→ HOW TO COMPLETE THIS TASK: From the first line to the last, restate the data word for word.

→ SUPPLIED ENTRIES:
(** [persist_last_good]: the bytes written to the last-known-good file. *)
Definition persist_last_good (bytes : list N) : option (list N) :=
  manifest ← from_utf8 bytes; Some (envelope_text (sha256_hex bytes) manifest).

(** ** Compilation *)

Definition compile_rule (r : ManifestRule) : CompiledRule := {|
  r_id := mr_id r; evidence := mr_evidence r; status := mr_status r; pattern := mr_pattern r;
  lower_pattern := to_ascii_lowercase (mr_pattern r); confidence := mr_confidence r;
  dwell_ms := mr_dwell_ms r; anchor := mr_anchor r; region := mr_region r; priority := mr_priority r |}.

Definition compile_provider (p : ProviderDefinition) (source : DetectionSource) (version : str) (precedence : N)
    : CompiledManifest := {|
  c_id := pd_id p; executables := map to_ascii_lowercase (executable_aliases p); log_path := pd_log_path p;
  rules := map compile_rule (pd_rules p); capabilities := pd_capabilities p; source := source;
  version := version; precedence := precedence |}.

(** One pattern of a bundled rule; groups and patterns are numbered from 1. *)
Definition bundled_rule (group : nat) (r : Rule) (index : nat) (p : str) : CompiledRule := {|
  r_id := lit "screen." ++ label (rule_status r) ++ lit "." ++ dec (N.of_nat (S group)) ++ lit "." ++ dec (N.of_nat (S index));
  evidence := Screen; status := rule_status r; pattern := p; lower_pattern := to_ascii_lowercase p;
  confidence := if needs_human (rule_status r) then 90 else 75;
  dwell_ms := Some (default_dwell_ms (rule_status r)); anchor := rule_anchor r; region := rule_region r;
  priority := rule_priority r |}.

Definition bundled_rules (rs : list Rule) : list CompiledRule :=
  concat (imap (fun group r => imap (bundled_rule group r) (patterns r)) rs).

→ EXPECTED ANSWER:
(** [persist_last_good]: the bytes written to the last-known-good file. *)
Definition persist_last_good (bytes : list N) : option (list N) :=
  manifest ← from_utf8 bytes; Some (envelope_text (sha256_hex bytes) manifest).

(** ** Compilation *)

Definition compile_rule (r : ManifestRule) : CompiledRule := {|
  r_id := mr_id r; evidence := mr_evidence r; status := mr_status r; pattern := mr_pattern r;
  lower_pattern := to_ascii_lowercase (mr_pattern r); confidence := mr_confidence r;
  dwell_ms := mr_dwell_ms r; anchor := mr_anchor r; region := mr_region r; priority := mr_priority r |}.

Definition compile_provider (p : ProviderDefinition) (source : DetectionSource) (version : str) (precedence : N)
    : CompiledManifest := {|
  c_id := pd_id p; executables := map to_ascii_lowercase (executable_aliases p); log_path := pd_log_path p;
  rules := map compile_rule (pd_rules p); capabilities := pd_capabilities p; source := source;
  version := version; precedence := precedence |}.

(** One pattern of a bundled rule; groups and patterns are numbered from 1. *)
Definition bundled_rule (group : nat) (r : Rule) (index : nat) (p : str) : CompiledRule := {|
  r_id := lit "screen." ++ label (rule_status r) ++ lit "." ++ dec (N.of_nat (S group)) ++ lit "." ++ dec (N.of_nat (S index));
  evidence := Screen; status := rule_status r; pattern := p; lower_pattern := to_ascii_lowercase p;
  confidence := if needs_human (rule_status r) then 90 else 75;
  dwell_ms := Some (default_dwell_ms (rule_status r)); anchor := rule_anchor r; region := rule_region r;
  priority := rule_priority r |}.

Definition bundled_rules (rs : list Rule) : list CompiledRule :=
  concat (imap (fun group r => imap (bundled_rule group r) (patterns r)) rs).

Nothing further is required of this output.